Gaddy also cannot forget the time when he was taking garbage to the school's dump.
"I took a lot of garbage there all the time. But that particular time I saw a hand, a boy's hand. And I asked, 'What's a hand doing in here?' He (a friend) said, 'I'll tell you, don't ever mention that to nobody because you can end up like that.' So I didn't mention it to nobody. I was scared all the time."
Arthur Huntley says he's angry, not at the world, but at the state of Florida for the way it treated boys at Dozier Reform School.
He lived there in 1957 and 1959, along with his brother Richard, because they were orphans.
"You speak of injustice. What do you think when children are beaten, raped, abused and worked like slaves in the milk area. What do you think when you get beat until the blood runs down your legs and your lower body feels numb, knowing that at any given moment at Dozier you could become one of the boys buried there in the woods, never to be seen again."
Huntley says he is haunted to this day by the screams of boys beaten at Dozier.
"The sound of little boys screaming and hollering still pierces my ears today. I can't run away from the sounds following me every day. The state of Florida treated us worse than animals."
John Bonner says he was housed at Dozier from 1967 to 1969. The school had previously been segregated with black boys on one side of the road and white boys on the other.
By the late 60's, the school was being integrated so Bonner says he lived on both sides of the campus during his stay.
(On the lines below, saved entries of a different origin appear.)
Definition ClaimDeliveryBatch (protector : option Protector) (now : TimeString) (limit : Z)
    (s : Store) : res (list DeliveryQueueItem * Store) :=
  let! out := map_res (scan_row protector) (claim_rows limit now s) in
  Ok (out, set_queue (update_where (has_id (map qi_ID out))
                        (upd_status DeliveryStatusProcessing now) (db_queue s)) s).

(** *** Completing and failing *)
Definition id_is (id : Z) (r : QueueRow) : bool := (q_ID r =? id)%Z.

Definition find_row (id : Z) (rows : list QueueRow) : option QueueRow :=
  first_some (fun r => if id_is id r then Some r else None) rows.

(** UPDATE terminal_events SET delivery_status = ?, updated_at = ? WHERE terminal_key = ? *)
Definition set_delivery_status (key : option string) (v : string) (now : TimeString)
    (t : gmap string TerminalEvent) : gmap string TerminalEvent :=
  match key with
  | None => t
  | Some k => alter (fun e => mkTerminalEvent (te_TerminalKey e) (te_ThreadID e) (te_TurnID e)
                                (te_Status e) v now) k t
  end.

Definition route_upsert (now : TimeString) (route : MessageRoute) (s : Store) : Store :=
  let row := mkMessageRoute (mr_ChatID route) (mr_TopicID route) (mr_MessageID route)
               (mr_ThreadID route) (default "" (nullable (mr_TurnID route)))
               (default "" (nullable (mr_ItemID route))) (default "" (nullable (mr_EventID route)))
               (or_now (mr_CreatedAt route) now) in
  set_routes (<[(mr_ChatID route, mr_TopicID route, mr_MessageID route) := row]> (db_routes s)) s.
But he calls the "black side" of campus the "slave side" because boys worked every day but received no credit or pay. On the other side of the campus across the highway, he says conditions were different but children were still abused by guards or "cottage fathers."
Bonner says he was beaten several times for what he described as "reckless eyeballing" -- once the beating was for looking at a female staff worker and another time for "looking at a male supervisor the wrong way."
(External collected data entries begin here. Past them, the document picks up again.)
(* ===== verification/Daemon.v ===== *)
(** * internal/daemon: calls that fail, and the store they act on

    The daemon's handlers run against the store and stop at the first error, with
    what they already wrote kept.  [M A] is that: a state monad over the store
    whose answer may be a fault. *)
From stdpp Require Import base list numbers strings gmap.
From Stdlib Require Import Lia Ascii.
From S2P Require Import Prelude GoStrings Json Control Store.

(** The errors the daemon tells apart. *)
Inductive fault : Type :=
| RPCError (code : Z) (message : string)
| DeadlineExceeded
| Canceled
| OtherError (message : string).

Inductive outcome (A : Type) : Type :=
| Done (a : A)
| Fault (e : fault).
Arguments Done {A} a.
Arguments Fault {A} e.

Definition M (A : Type) : Type := Store -> outcome A * Store.

Definition ret {A : Type} (a : A) : M A := fun s => (Done a, s).
Definition raise {A : Type} (e : fault) : M A := fun s => (Fault e, s).
Definition bind {A B : Type} (m : M A) (k : A -> M B) : M B :=
  fun s => match m s with
           | (Done a, s') => k a s'
           | (Fault e, s') => (Fault e, s')
           end.

Notation "'do!' x ':=' m 'in' k" := (bind m (fun x => k))
  (at level 10, x pattern, m at level 100, k at level 200) : bridge_scope.

(** Operations of the store, and calls to App Server. *)
Definition gets {A : Type} (f : Store -> A) : M A := fun s => (Done (f s), s).
Definition modify (f : Store -> Store) : M unit := fun s => (Done tt, f s).
Definition exec (f : Store -> res Store) : M unit :=
  fun s => match f s with Ok s' => (Done tt, s') | Err e => (Fault (OtherError e), s) end.
Definition query {A : Type} (f : Store -> res (A * Store)) : M A :=
  fun s => match f s with Ok (a, s') => (Done a, s') | Err e => (Fault (OtherError e), s) end.
Definition call {A : Type} (o : outcome A) : M A := fun s => (o, s).

(** for _, x := range l { if err := f(x); err != nil { return err } } *)
Fixpoint each {A : Type} (l : list A) (f : A -> M unit) : M unit :=
  match l with
  | [] => ret tt
  | x :: r => do! _ := f x in each r f
  end.

(** control.ThreadListOptions; Archived is a pointer. *)
Record ThreadListOptions : Type := mkThreadListOptions {
  tl_Limit : Z;
  tl_Cursor : string;
  tl_SortKey : string;
  tl_SortDirection : string;
  tl_SourceKinds : list string;
  tl_Archived : option bool }.

(** The poll session: what App Server answers.  [ThreadListWithOptions] is None on
    a session that cannot filter. *)
Record Session : Type := mkSession {
  ThreadRead : string -> outcome obj;
  ThreadListWithOptions : option (ThreadListOptions -> outcome obj) }.

(** ** Lemmas *)

Lemma each_app {A} (l k : list A) f s :
  each (l ++ k) f s = bind (each l f) (fun _ => each k f) s.
Proof.
  revert s. induction l as [|x l IH]; intros s; [done|]. cbn [each app]. unfold bind in *.
  destruct (f x s) as [[a|e] s']; [apply IH|done].
Qed.

(** An invariant of every turn is an invariant of the loop, fault or not. *)
Lemma each_invariant {A} (P : Store -> Prop) (l : list A) (f : A -> M unit) s :
  (forall x s, x ∈ l -> P s -> P (snd (f x s))) -> P s -> P (snd (each l f s)).
Proof.
  intros Hf. revert s. induction l as [|x l IH]; intros s Hs; [done|]. cbn [each]. unfold bind.
  pose proof (Hf x s ltac:(left) Hs) as H. destruct (f x s) as [[a|e] s'] eqn:E; [|done].
  apply IH; [|done]. intros y t Hy. apply Hf. by right.
Qed.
Bonner says Dozier was more like a prison than a reform school for boys.
"This was a living hell for many boys, black and white. This school destroyed the lives of many boys, black and white. I am back today seeking justice and closure. I will not abandon these boys buried here for they have been forgotten and denied far too long and justice is near."
Richard Huntley, who lived at Dozier from 1957 - 1959, says the facility was a modern-day child slave labor operation where you worked and you died.
Huntley says he is reminded every day "of those days of slavery" when he looks down at his foot and sees the damage that was done by cutting off the top of his toe when he worked in the fields.
Now he has a message for Gov. Scott.
"Today we call on you Rick Scott, your Cabinet and the state of Florida, to give the necessary permits to exhume the bones from the graves of Dozier reform school."
The former Dozier students say they are seeking justice for themselves and the boys who died there.
Huntley said he would try to speak for the boys in the old cemetery.
"Free us, free us, let our bones go home.
We can tell the truth, it's right here in our bones.
Don't leave us here in this grave unknown."